Lines with "protocol" in the entries below: count them and reply with the number alone.

*** Opening of WORKING DATA ***

(* ===== verification/StreamInterface.v ===== *)
(** * The stream interfaces of the flow components ([flow/StreamPassInterface.h], [flow/StreamRecvInterface.h])

    Like the packet interface, with an operation that may be done in part: the
    provider says how many of the bytes it has taken or filled in.  The two
    headers are one text with two sets of names, so the operations are defined
    once, for the data [D] that the operation hands over: the bytes to be sent,
    or the place (an offset into the user's buffer) for the bytes to be received. *)
From S2P Require Import Prelude.

Inductive stream_state : Type :=
  | STREAM_STATE_NONE
  | STREAM_STATE_OPERATION_PENDING
  | STREAM_STATE_BUSY
  | STREAM_STATE_DONE_PENDING.
#[export] Instance stream_state_eq_dec : EqDecision stream_state.
Proof. solve_decision. Defined.

(** [s_user]: whether [handler_done] is set.  [s_data] is [None] before the first operation. *)
Record stream_interface (D : Type) := SI {
  s_user : bool;
  s_operation : bool;
  s_data : option D;
  s_len : Z;
  s_done : bool;
  s_done_len : Z;
  s_state : stream_state }.
Arguments SI {D}.
Arguments s_user {D}.
Arguments s_operation {D}.
Arguments s_data {D}.
Arguments s_len {D}.
Arguments s_done {D}.
Arguments s_done_len {D}.
Arguments s_state {D}.

Section operations.
Context {D : Type}.
Implicit Types i : stream_interface D.

Definition stream_Init : stream_interface D := SI false false None 0 false 0 STREAM_STATE_NONE.

Definition stream_Done i (data_len : Z) : run (stream_interface D) :=
  _ ← check (bool_decide (s_state i = STREAM_STATE_BUSY));
  _ ← check (0 <? data_len);
  _ ← check (data_len <=? s_len i);
  Ret (SI (s_user i) (s_operation i) (s_data i) (s_len i) true data_len STREAM_STATE_DONE_PENDING).

(** [Sender_Init], [Receiver_Init] *)
Definition stream_User_Init i : run (stream_interface D) :=
  _ ← check (negb (s_user i));
  Ret (SI true (s_operation i) (s_data i) (s_len i) (s_done i) (s_done_len i) (s_state i)).

(** [Sender_Send], [Receiver_Recv] *)
Definition stream_Start i (data : D) (data_len : Z) : run (stream_interface D) :=
  _ ← check (0 <? data_len);
  _ ← check (bool_decide (s_state i = STREAM_STATE_NONE));
  _ ← check (s_user i);
  Ret (SI (s_user i) true (Some data) data_len (s_done i) (s_done_len i) STREAM_STATE_OPERATION_PENDING).

(** The jobs, unset when they run: the first calls [handler_operation] with
    the data and its length, the second [handler_done] with the length done. *)
Definition stream_job_operation i : run (stream_interface D * (D * Z)) :=
  _ ← check (bool_decide (s_state i = STREAM_STATE_OPERATION_PENDING));
  d ← deref (s_data i);
  Ret (SI (s_user i) false (s_data i) (s_len i) (s_done i) (s_done_len i) STREAM_STATE_BUSY, (d, s_len i)).
Definition stream_job_done i : run (stream_interface D * Z) :=
  _ ← check (bool_decide (s_state i = STREAM_STATE_DONE_PENDING));
  Ret (SI (s_user i) (s_operation i) (s_data i) (s_len i) false (s_done_len i) STREAM_STATE_NONE, s_done_len i).
End operations.

Definition StreamPassInterface : Type := stream_interface bytes.
Definition StreamPassInterface_Init : StreamPassInterface := stream_Init.
Definition StreamPassInterface_Done : StreamPassInterface -> Z -> run StreamPassInterface := stream_Done.
Definition StreamPassInterface_Sender_Init : StreamPassInterface -> run StreamPassInterface := stream_User_Init.
Definition StreamPassInterface_Sender_Send (i : StreamPassInterface) (data : bytes) : run StreamPassInterface :=
  stream_Start i data (len data).
Definition StreamPassInterface_job_operation : StreamPassInterface -> run (StreamPassInterface * (bytes * Z)) := stream_job_operation.
Definition StreamPassInterface_job_done : StreamPassInterface -> run (StreamPassInterface * Z) := stream_job_done.

Definition StreamRecvInterface : Type := stream_interface Z.
Definition StreamRecvInterface_Init : StreamRecvInterface := stream_Init.
Definition StreamRecvInterface_Done : StreamRecvInterface -> Z -> run StreamRecvInterface := stream_Done.
Definition StreamRecvInterface_Receiver_Init : StreamRecvInterface -> run StreamRecvInterface := stream_User_Init.
Definition StreamRecvInterface_Receiver_Recv : StreamRecvInterface -> Z -> Z -> run StreamRecvInterface := stream_Start.
Definition StreamRecvInterface_job_operation : StreamRecvInterface -> run (StreamRecvInterface * (Z * Z)) := stream_job_operation.
Definition StreamRecvInterface_job_done : StreamRecvInterface -> run (StreamRecvInterface * Z) := stream_job_done.

(** ** The protocol

    [stream_at i s d n]: [i] has a user, is in state [s] and, unless it is idle,
    works on [n] bytes at [d]. *)
Record stream_ok {D} (i : stream_interface D) : Prop := {
  si_user : s_user i = true;
  si_op : s_operation i = bool_decide (s_state i = STREAM_STATE_OPERATION_PENDING);
  si_done : s_done i = bool_decide (s_state i = STREAM_STATE_DONE_PENDING) }.
Record stream_at {D} (i : stream_interface D) (s : stream_state) (d : D) (n : Z) : Prop := {
  sa_ok : stream_ok i;
  sa_state : s_state i = s;
  sa_data : s_data i = Some d;
  sa_len : s_len i = n }.

Section protocol.
Context {D : Type}.
Implicit Types (i : stream_interface D) (d : D) (n k : Z).

Lemma stream_Init_ok : exists i, stream_User_Init (stream_Init (D := D)) = Ret i /\ stream_ok i /\ s_state i = STREAM_STATE_NONE.
Proof. eexists. split; [done|]. by split. Qed.
Lemma stream_Start_ok i d n : stream_ok i -> s_state i = STREAM_STATE_NONE -> 0 < n ->
  exists i', stream_Start i d n = Ret i' /\ stream_at i' STREAM_STATE_OPERATION_PENDING d n.
Proof.
  intros [] Hs Hn. unfold stream_Start. ztest. run_simpl. rewrite bool_decide_true, si_user0 by done. run_simpl.
  eexists. split; [done|]. split; [|done..]. split; cbn; try done. by rewrite si_done0, Hs.
Qed.
Lemma stream_job_operation_ok i d n : stream_at i STREAM_STATE_OPERATION_PENDING d n ->
  exists i', stream_job_operation i = Ret (i', (d, n)) /\ stream_at i' STREAM_STATE_BUSY d n.
Proof.
  intros [[] Hs Hd Hn]. unfold stream_job_operation. rewrite bool_decide_true by done. run_simpl. rewrite Hd, Hn. run_simpl.
  eexists. split; [done|]. split; try done. split; cbn; try done. by rewrite si_done0, Hs.
Qed.
Lemma stream_Done_ok i d n k : stream_at i STREAM_STATE_BUSY d n -> 0 < k <= n ->
  exists i', stream_Done i k = Ret i' /\ stream_at i' STREAM_STATE_DONE_PENDING d n /\ s_done_len i' = k.
Proof.
  intros [[] Hs Hd Hn] Hk. unfold stream_Done. rewrite bool_decide_true by done. run_simpl. rewrite Hn. ztest. run_simpl.
  eexists. split; [done|]. split; [|done]. split; try done. split; cbn; try done. by rewrite si_op0, Hs.
Qed.
Lemma stream_job_done_ok i d n : stream_at i STREAM_STATE_DONE_PENDING d n ->
  exists i', stream_job_done i = Ret (i', s_done_len i) /\ stream_ok i' /\ s_state i' = STREAM_STATE_NONE.
Proof.
  intros [[] Hs Hd Hn]. unfold stream_job_done. rewrite bool_decide_true by done. run_simpl.
  eexists. split; [done|]. split; [|done]. split; cbn; try done. by rewrite si_op0, Hs.
Qed.
End protocol.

*** Close of WORKING DATA ***

= SOLUTION TO THE EXERCISE =
3